A day after U.K. Information Commissioner John Edwards made his first major public speech since his January appointment, Department of Digital, Culture, Media and Sport Director James Snook joined keynote panelists Ruth Boardman of Bird & Bird, Hogan Lovells Partner Eduardo Ustaran, CIPP/E, and IAPP Chief Knowledge Officer Caitlin Fennessy, CIPP/US, Thursday for a wide-ranging discussion on U.K. reforms, including potential adequacy agreements, prospects for increased data localization, and, relatedly, the chances of a replacement for the EU-US Privacy Shield arrangement.

With U.S. President Joe Biden in Brussels Thursday for discussions with NATO allies on a response to Russia's war against Ukraine, some rumors are swirling that a Privacy Shield replacement may be announced soon. Though there's been a slow drip of news stories that an agreement is pending in recent weeks, details for an agreement remain vague. 

While Thursday's keynote panels were on stage discussing U.K. reforms and transfers, Politico reported that "Political pressure from senior political leaders on both sides of the Atlantic, including European Commission President Ursula von der Leyen, is mounting to approve a new Privacy Shield pact as early as this week with technical details to be smoothed out over the coming weeks." 

Though the devil will certainly be in the details, separate talks between the U.K. and U.S. are also ongoing. The DCMS's Snook said the U.K. government is "having constructive conversations" with their U.S. counterparts and noted that both sides, as well as the EU, "share similar priorities." 

Privacy Shield replacement negotiations aside, Snook said data is a global issue and that there's a responsibility on governments to create a better and more sustainable structure to facilitate global data flows. 

For the U.K., data protection law reforms means it is walking a fine line between reforming the U.K. General Data Protection Regulation while continuing to keep its adequacy status with the EU.

Ustaran suggested people should "relax a bit" about adequacy. It's "not something you play with," he said, adding, "it's not a bargaining chip." He said there is a long tradition of data protection in the U.K. and that the direction of reform still moves in the same direction as the EU. Other countries, he said, have been trying to achieve adequacy for years, but during Brexit, the U.K. was still able to gain adequacy. "My message to you," he said, "is don't worry so much about adequacy. It's not going to go. There are much bigger problems in the world than losing adequacy, and it's not at risk in the way that people appear to think." 

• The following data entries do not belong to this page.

(** uri.cc, lines 4146-4292 *)
Definition uri_cases_30 : list (Z * (Z -> label)) :=
  [(201, fun c =>
    switch c
      [(46, st 72); (58, st 162); (93, st 460)]
      (if c <? 65 then
          if (48 <=? c) && (c <=? 57) then st 202
          else st 0
        else if c >? 70 then
          if (97 <=? c) && (c <=? 102) then st 159
          else st 0
        else st 159));
   (202, fun c =>
    switch c
      [(46, st 72); (58, st 162); (93, st 460)]
      (if c <? 65 then
          if (48 <=? c) && (c <=? 57) then st 203
          else st 0
        else if c >? 70 then
          if (97 <=? c) && (c <=? 102) then st 160
          else st 0
        else st 160));
   (203, fun c =>
    switch c
      [(46, st 72); (58, st 162); (93, st 460)]
      (if c <? 65 then
          if (48 <=? c) && (c <=? 57) then st 161
          else st 0
        else if c >? 70 then
          if (97 <=? c) && (c <=? 102) then st 161
          else st 0
        else st 161));
   (204, fun c =>
    switch c
      [(46, st 72); (53, st 206); (58, st 162); (93, st 460)]
      (if c <? 65 then
          if (48 <=? c) && (c <=? 57) then st 205
          else st 0
        else if c >? 70 then
          if (97 <=? c) && (c <=? 102) then st 159
          else st 0
        else st 159));
   (205, fun c =>
    switch c
      [(46, st 72); (58, st 162); (93, st 460)]
      (if c <? 65 then
          if (48 <=? c) && (c <=? 57) then st 160
          else st 0
        else if c >? 70 then
          if (97 <=? c) && (c <=? 102) then st 160
          else st 0
        else st 160));
   (206, fun c =>
    switch c
      [(46, st 72); (58, st 162); (93, st 460)]
      (if c <? 54 then
          if (48 <=? c) && (c <=? 53) then st 203
          else st 0
        else if c >? 57 then
          if c >? 70 then
            if (97 <=? c) && (c <=? 102) then st 160
            else st 0
          else if c >=? 65 then st 160
          else st 0
        else st 160));
   (207, fun c =>
    switch c
      [(46, st 72); (58, st 162); (93, st 460)]
      (if c <? 65 then
          if (48 <=? c) && (c <=? 57) then st 205
          else st 0
        else if c >? 70 then
          if (97 <=? c) && (c <=? 102) then st 159
          else st 0
        else st 159));
   (208, fun c =>
    switch c
      [(58, st 162); (93, st 460)]
      (if c <? 65 then
          if (48 <=? c) && (c <=? 57) then st 159
          else st 0
        else if c >? 70 then
          if (97 <=? c) && (c <=? 102) then st 159
          else st 0
        else st 159))].

(** uri.cc, lines 4293-4439 *)
Definition uri_cases_31 : list (Z * (Z -> label)) :=
  [(209, fun c =>
    switch c
      [(46, st 72); (58, st 157); (93, st 460)]
      (if c <? 65 then
          if (48 <=? c) && (c <=? 57) then st 210
          else st 0
        else if c >? 70 then
          if (97 <=? c) && (c <=? 102) then st 154
          else st 0
        else st 154));
   (210, fun c =>
    switch c
      [(46, st 72); (58, st 157); (93, st 460)]
      (if c <? 65 then
          if (48 <=? c) && (c <=? 57) then st 211
          else st 0
        else if c >? 70 then
          if (97 <=? c) && (c <=? 102) then st 155
          else st 0
        else st 155));
   (211, fun c =>
    switch c
      [(46, st 72); (58, st 157); (93, st 460)]
      (if c <? 65 then
          if (48 <=? c) && (c <=? 57) then st 156
          else st 0
        else if c >? 70 then
          if (97 <=? c) && (c <=? 102) then st 156
          else st 0
        else st 156));
   (212, fun c =>
    switch c
      [(46, st 72); (53, st 214); (58, st 157); (93, st 460)]
      (if c <? 65 then
          if (48 <=? c) && (c <=? 57) then st 213
          else st 0
        else if c >? 70 then
          if (97 <=? c) && (c <=? 102) then st 154
          else st 0
        else st 154));
   (213, fun c =>
    switch c
      [(46, st 72); (58, st 157); (93, st 460)]
      (if c <? 65 then
          if (48 <=? c) && (c <=? 57) then st 155
          else st 0
        else if c >? 70 then
          if (97 <=? c) && (c <=? 102) then st 155
          else st 0
        else st 155));
   (214, fun c =>
    switch c
      [(46, st 72); (58, st 157); (93, st 460)]
      (if c <? 54 then
          if (48 <=? c) && (c <=? 53) then st 211
          else st 0
        else if c >? 57 then
          if c >? 70 then
            if (97 <=? c) && (c <=? 102) then st 155
            else st 0
          else if c >=? 65 then st 155
          else st 0
        else st 155));
   (215, fun c =>
    switch c
      [(46, st 72); (58, st 157); (93, st 460)]
      (if c <? 65 then
          if (48 <=? c) && (c <=? 57) then st 213
          else st 0
        else if c >? 70 then
          if (97 <=? c) && (c <=? 102) then st 154
          else st 0
        else st 154));
   (216, fun c =>
    switch c
      [(58, st 157); (93, st 460)]
      (if c <? 65 then
          if (48 <=? c) && (c <=? 57) then st 154
          else st 0
        else if c >? 70 then
          if (97 <=? c) && (c <=? 102) then st 154
          else st 0
        else st 154))].

(** uri.cc, lines 4440-4586 *)
Definition uri_cases_32 : list (Z * (Z -> label)) :=
  [(217, fun c =>
    switch c
      [(46, st 72); (58, st 152); (93, st 460)]
      (if c <? 65 then
          if (48 <=? c) && (c <=? 57) then st 218
          else st 0
        else if c >? 70 then
          if (97 <=? c) && (c <=? 102) then st 149
          else st 0
        else st 149));
   (218, fun c =>
    switch c
      [(46, st 72); (58, st 152); (93, st 460)]
      (if c <? 65 then
          if (48 <=? c) && (c <=? 57) then st 219
          else st 0
        else if c >? 70 then
          if (97 <=? c) && (c <=? 102) then st 150
          else st 0
        else st 150));
   (219, fun c =>
    switch c
      [(46, st 72); (58, st 152); (93, st 460)]
      (if c <? 65 then
          if (48 <=? c) && (c <=? 57) then st 151
          else st 0
        else if c >? 70 then
          if (97 <=? c) && (c <=? 102) then st 151
          else st 0
        else st 151));
   (220, fun c =>
    switch c
      [(46, st 72); (53, st 222); (58, st 152); (93, st 460)]
      (if c <? 65 then
          if (48 <=? c) && (c <=? 57) then st 221
          else st 0
        else if c >? 70 then
          if (97 <=? c) && (c <=? 102) then st 149
          else st 0
        else st 149));
   (221, fun c =>
    switch c
      [(46, st 72); (58, st 152); (93, st 460)]
      (if c <? 65 then
          if (48 <=? c) && (c <=? 57) then st 150
          else st 0
        else if c >? 70 then
          if (97 <=? c) && (c <=? 102) then st 150
          else st 0
        else st 150));
   (222, fun c =>
    switch c
      [(46, st 72); (58, st 152); (93, st 460)]
      (if c <? 54 then
          if (48 <=? c) && (c <=? 53) then st 219
          else st 0
        else if c >? 57 then
          if c >? 70 then
            if (97 <=? c) && (c <=? 102) then st 150
            else st 0
          else if c >=? 65 then st 150
          else st 0
        else st 150));
   (223, fun c =>
    switch c
      [(46, st 72); (58, st 152); (93, st 460)]
      (if c <? 65 then
          if (48 <=? c) && (c <=? 57) then st 221
          else st 0
        else if c >? 70 then
          if (97 <=? c) && (c <=? 102) then st 149
          else st 0
        else st 149));
   (224, fun c =>
    switch c
      [(58, st 152); (93, st 460)]
      (if c <? 65 then
          if (48 <=? c) && (c <=? 57) then st 149
          else st 0
        else if c >? 70 then
          if (97 <=? c) && (c <=? 102) then st 149
          else st 0
        else st 149))].

(** uri.cc, lines 4587-4727 *)
Definition uri_cases_33 : list (Z * (Z -> label)) :=
  [(225, fun c =>
    if c <? 65 then
      if (48 <=? c) && (c <=? 57) then st 226
      else st 0
    else if c >? 70 then
      if (97 <=? c) && (c <=? 102) then st 226
      else st 0
    else st 226);
   (226, fun c =>
    if c =? 46 then st 227
    else if c <? 65 then
      if (48 <=? c) && (c <=? 57) then st 226
      else st 0
    else if c >? 70 then
      if (97 <=? c) && (c <=? 102) then st 226
      else st 0
    else st 226);
   (227, fun c =>
    switch c
      [(33, st 228); (36, st 228); (61, st 228); (95, st 228);
       (126, st 228)]
      (if c <? 48 then
          if (38 <=? c) && (c <=? 46) then st 228
          else st 0
        else if c >? 59 then
          if c >? 90 then
            if (97 <=? c) && (c <=? 122) then st 228
            else st 0
          else if c >=? 65 then st 228
          else st 0
        else st 228));
   (228, fun c =>
    switch c
      [(33, st 228); (36, st 228); (61, st 228); (93, st 460);
       (95, st 228); (126, st 228)]
      (if c <? 48 then
          if (38 <=? c) && (c <=? 46) then st 228
          else st 0
        else if c >? 59 then
          if c >? 90 then
            if (97 <=? c) && (c <=? 122) then st 228
            else st 0
          else if c >=? 65 then st 228
          else st 0
        else st 228));
   (489, fun c =>
    switch c
      [(33, st 33); (35, tr 493); (37, st 34); (47, tr 494); (61, st 33);
       (63, tr 496); (64, tr 38); (95, st 33); (126, st 33)]
      (if c <? 58 then
          if c >? 46 then
            if (48 <=? c) && (c <=? 57) then st 489
            else st 0
          else if c >=? 36 then st 33
          else st 0
        else if c >? 59 then
          if c >? 90 then
            if (97 <=? c) && (c <=? 122) then st 33
            else st 0
          else if c >=? 65 then st 33
          else st 0
        else st 33));
   (490, fun c =>
    switch c
      [(33, st 467); (35, tr 485); (37, st 31); (46, st 491);
       (47, tr 486); (58, tr 499); (61, st 467); (63, tr 488);
       (64, tr 38); (95, st 467); (126, st 467)]
      (if c <? 65 then
          if (36 <=? c) && (c <=? 59) then st 467
          else st 0
        else if c >? 90 then
          if (97 <=? c) && (c <=? 122) then st 467
          else st 0
        else st 467))].

Definition uri_trans_33 : list (Z * (list action * Z)) :=
  [(500, ([Mark], 489));
   (477, ([Mark], 490))].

Snook, who was part of the adequacy assessment negotiations during Brexit, said the U.K. government "is not naïve about the benefits of EU adequacy to all the organizations represented in this room and particularly the EU organizations who are actually the primary beneficiaries of adequacy." He added that he thinks there "is a problem if we are operating under a global system that expects identical data protection laws because that doesn't reflect the differing values and differing legal systems and differing constitutional regulatory systems in differing countries." He stressed the importance of adding to the list of adequate nations because the burdens and uncertainty on industry is "just too great." 

Notably, Snook also said the U.K. will not wait for the EU to decide on adequacy before the U.K. government does. "Certainly don't expect us to just be following after" the EU, he said. 

As the U.K. sets out to reform its post-Brexit data protection law, Bird & Bird's Boardman highlighted two key things industry is looking for from the U.K. government. "First," she said, "don't make the situation worse. Don't add to the uncertainty, bureaucracy and the complications by unique, bespoke U.K. solutions which add bureaucracy without benefit."

Secondly, she said these reforms are an opportunity "to show there is a better way to do this." Though it won't be easy, she conceded, "it is an important objective to show that you can more meaningfully protect individuals in a way that is less bureaucratic and which allows for the benefits that go with global data transfers."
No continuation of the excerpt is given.